• [Material provided]:

(* ===== verification/Base58.v ===== *)
(** Base-58 texts and what they encode: src/base58.h.

    [EncodeBase58]/[DecodeBase58] over the big numbers of BigNum.v, the checksummed texts, and
    the objects stored in them: [CBase58Data], addresses and secret keys.  The double SHA-256
    ([Hash]) is a parameter; a [uint160] is the number whose 20 bytes, least significant first,
    the object holds.  A [char*] is the list of its characters without the NUL. *)

From S2P Require Import Prelude Digits BigNum Key.

Definition pszBase58 : bytes := lit "123456789ABCDEFGHJKLMNPQRSTUVWXYZabcdefghijkmnopqrstuvwxyz".

(** [strchr]: the index of the first occurrence. *)
Fixpoint strchr (s : bytes) (c : Z) : option Z :=
  match s with
  | [] => None
  | x :: s' => if x =? c then Some 0 else Z.succ <$> strchr s' c
  end.

(** The characters equal to [c] in front of [s]. *)
Fixpoint count_front (c : Z) (s : bytes) : nat :=
  match s with x :: s' => if x =? c then S (count_front c s') else 0%nat | [] => 0%nat end.

Module Base58.
Section OpenSSL.
Context `{OpenSSL}.

Definition EncodeBase58 (pch : bytes) : option bytes :=
  let vchTmp := rev pch ++ [0] in
  let bn := CBigNum.setvch vchTmp in
  str ← CBigNum.digits_loop pszBase58 (CBigNum.rounds bn) (CBigNum.of_int 58) bn;
  let str := str ++ replicate (count_front 0 pch) pszBase58.[0] in
  Some (rev str).

(** The loop over the characters; [None]: the text is refused. *)
Fixpoint Decode_loop (p : bytes) (bn : BN) : option BN :=
  match p with
  | [] => Some bn
  | c :: p' =>
    match strchr pszBase58 c with
    | None => match CBigNum.skip_space p with [] => Some bn | _ => None end
    | Some d =>
      Decode_loop p' (CBigNum.add (BN_mul bn (CBigNum.of_int 58)) (CBigNum.setulong d))
    end
  end.

(** The sign byte [getvch] leaves at the end. *)
Definition trim_sign (vch : bytes) : bytes :=
  if (2 <=? lenZ vch) && (vch.[lenZ vch - 1] =? 0) && (128 <=? vch.[lenZ vch - 2])
  then take (length vch - 1) vch else vch.

Definition DecodeBase58 (psz : bytes) : option bytes :=
  let psz := CBigNum.skip_space psz in
  bn ← Decode_loop psz (CBigNum.of_int 0);
  let vchTmp := trim_sign (CBigNum.getvch bn) in
  let nLeadingZeros := count_front pszBase58.[0] psz in
  Some (replicate nLeadingZeros 0 ++ rev vchTmp).

Section Hash.
Context (Hash : bytes -> Z).

(** The first four bytes of the hash object. *)
Definition checksum (v : bytes) : bytes := le_digits 256 4 (Hash v).

Definition EncodeBase58Check (vchIn : bytes) : option bytes :=
  EncodeBase58 (vchIn ++ checksum vchIn).

Definition DecodeBase58Check (psz : bytes) : option bytes :=
  vchRet ← DecodeBase58 psz;
  if lenZ vchRet <? 4 then None
  else
    let body := take (length vchRet - 4) vchRet in
    match memcmp (checksum body) (drop (length vchRet - 4) vchRet) with
    | Eq => Some body
    | _ => None
    end.

End Hash.
End OpenSSL.
End Base58.

(** ** The objects *)

Record CBase58Data := mkB58 { nVersion : Z; vchData : bytes }.

#[global] Instance CBase58Data_eq_dec : EqDecision CBase58Data.
Proof. solve_decision. Defined.

(** [operator<] of vectors: lexicographic, a prefix first. *)
Fixpoint lex_compare (a b : bytes) : comparison :=
  match a, b with
  | [], [] => Eq
  | [], _ => Lt
  | _, [] => Gt
  | x :: a', y :: b' => match x ?= y with Eq => lex_compare a' b' | c => c end
  end.

Module CBase58Data.
Section Hash.
Context `{OpenSSL} (Hash : bytes -> Z).

Definition new : CBase58Data := mkB58 0 [].
Definition SetData (nVersionIn : Z) (pdata : bytes) : CBase58Data := mkB58 (u8 nVersionIn) pdata.

(** The result and the object afterwards. *)
Definition SetString (psz : bytes) : bool * CBase58Data :=
  match default [] (Base58.DecodeBase58Check Hash psz) with
  | [] => (false, mkB58 0 [])
  | v :: r => (true, mkB58 v r)
  end.

Definition ToString (d : CBase58Data) : option bytes :=
  Base58.EncodeBase58Check Hash (nVersion d :: vchData d).

Definition CompareTo (a b : CBase58Data) : Z :=
  if nVersion a <? nVersion b then -1
  else if nVersion b <? nVersion a then 1
  else match lex_compare (vchData a) (vchData b) with Lt => -1 | Gt => 1 | Eq => 0 end.

Definition eqb (a b : CBase58Data) : bool := CompareTo a b =? 0.
Definition leb (a b : CBase58Data) : bool := CompareTo a b <=? 0.
Definition geb (a b : CBase58Data) : bool := 0 <=? CompareTo a b.
Definition ltb (a b : CBase58Data) : bool := CompareTo a b <? 0.
Definition gtb (a b : CBase58Data) : bool := 0 <? CompareTo a b.
End Hash.
End CBase58Data.

(** [CTxDestination]: a key hash, a script hash or nothing. *)
Inductive CTxDestination := DKeyID (id : Z) | DScriptID (id : Z) | CNoDestination.

#[global] Instance CTxDestination_eq_dec : EqDecision CTxDestination.
Proof. solve_decision. Defined.

Module CBitcoinAddress.

Definition PUBKEY_ADDRESS : Z := 0.
Definition SCRIPT_ADDRESS : Z := 5.
Definition PUBKEY_ADDRESS_TEST : Z := 111.
Definition SCRIPT_ADDRESS_TEST : Z := 196.

Definition id_bytes (id : Z) : bytes := le_digits 256 20 id.

Section Net.
Context (fTestNet : bool).

Definition Set_key (id : Z) : CBase58Data :=
  CBase58Data.SetData (if fTestNet then PUBKEY_ADDRESS_TEST else PUBKEY_ADDRESS) (id_bytes id).
Definition Set_script (id : Z) : CBase58Data :=
  CBase58Data.SetData (if fTestNet then SCRIPT_ADDRESS_TEST else SCRIPT_ADDRESS) (id_bytes id).

(** The visitor's result and the object afterwards. *)
Definition Set_ (a : CBase58Data) (dest : CTxDestination) : bool * CBase58Data :=
  match dest with
  | DKeyID id => (true, Set_key id)
  | DScriptID id => (true, Set_script id)
  | CNoDestination => (false, a)
  end.

Definition IsValid (a : CBase58Data) : bool :=
  let check (nExpectedSize : Z) (fExpectTestNet : bool) :=
    Bool.eqb fExpectTestNet fTestNet && (lenZ (vchData a) =? nExpectedSize) in
  let v := nVersion a in
  if v =? PUBKEY_ADDRESS then check 20 false
  else if v =? SCRIPT_ADDRESS then check 20 false
  else if v =? PUBKEY_ADDRESS_TEST then check 20 true
  else if v =? SCRIPT_ADDRESS_TEST then check 20 true
  else false.

Definition id_of (a : CBase58Data) : Z := le_val 256 (take 20 (vchData a)).

Definition Get (a : CBase58Data) : CTxDestination :=
  if negb (IsValid a) then CNoDestination
  else
    let v := nVersion a in
    if (v =? PUBKEY_ADDRESS) || (v =? PUBKEY_ADDRESS_TEST) then DKeyID (id_of a)
    else if (v =? SCRIPT_ADDRESS) || (v =? SCRIPT_ADDRESS_TEST) then DScriptID (id_of a)
    else CNoDestination.

Definition GetKeyID (a : CBase58Data) : option Z :=
  if negb (IsValid a) then None
  else
    let v := nVersion a in
    if (v =? PUBKEY_ADDRESS) || (v =? PUBKEY_ADDRESS_TEST) then Some (id_of a) else None.

Definition IsScript (a : CBase58Data) : bool :=
  if negb (IsValid a) then false
  else (nVersion a =? SCRIPT_ADDRESS) || (nVersion a =? SCRIPT_ADDRESS_TEST).
End Net.
End CBitcoinAddress.

Module CBitcoinSecret.
Section Net.
Context (fTestNet : bool).

(** [None]: the assertion that the key is valid fails. *)
Definition SetKey (k : CKey) : option CBase58Data :=
  if CKey.IsValid k then
    let d := CBase58Data.SetData (if fTestNet then 239 else 128) (CKey.data k) in
    Some (if CKey.IsCompressed k then mkB58 (nVersion d) (vchData d ++ [1]) else d)
  else None.

(** [ret.Set(&vchData[0], &vchData[32], ...)], on the object [ret]. *)
Definition GetKey (ret : CKey) (d : CBase58Data) : CKey :=
  CKey.Set_ ret (take 32 (vchData d)) ((32 <? lenZ (vchData d)) && ((vchData d).[32] =? 1)).

Definition IsValid (d : CBase58Data) : bool :=
  let check (fExpectTestNet : bool) :=
    Bool.eqb fExpectTestNet fTestNet
    && ((lenZ (vchData d) =? 32) || ((lenZ (vchData d) =? 33) && ((vchData d).[32] =? 1))) in
  if nVersion d =? 128 then check false
  else if nVersion d =? 239 then check true
  else false.

Definition SetString `{OpenSSL} (Hash : bytes -> Z) (pszSecret : bytes) : bool * CBase58Data :=
  let '(ok, d) := CBase58Data.SetString Hash pszSecret in (ok && IsValid d, d).
End Net.
End CBitcoinSecret.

• [What the exercise asks]: Please report every line in the entries above that holds the string "result".

• [Response to the task]:
(** The result and the object afterwards. *)
(** The visitor's result and the object afterwards. *)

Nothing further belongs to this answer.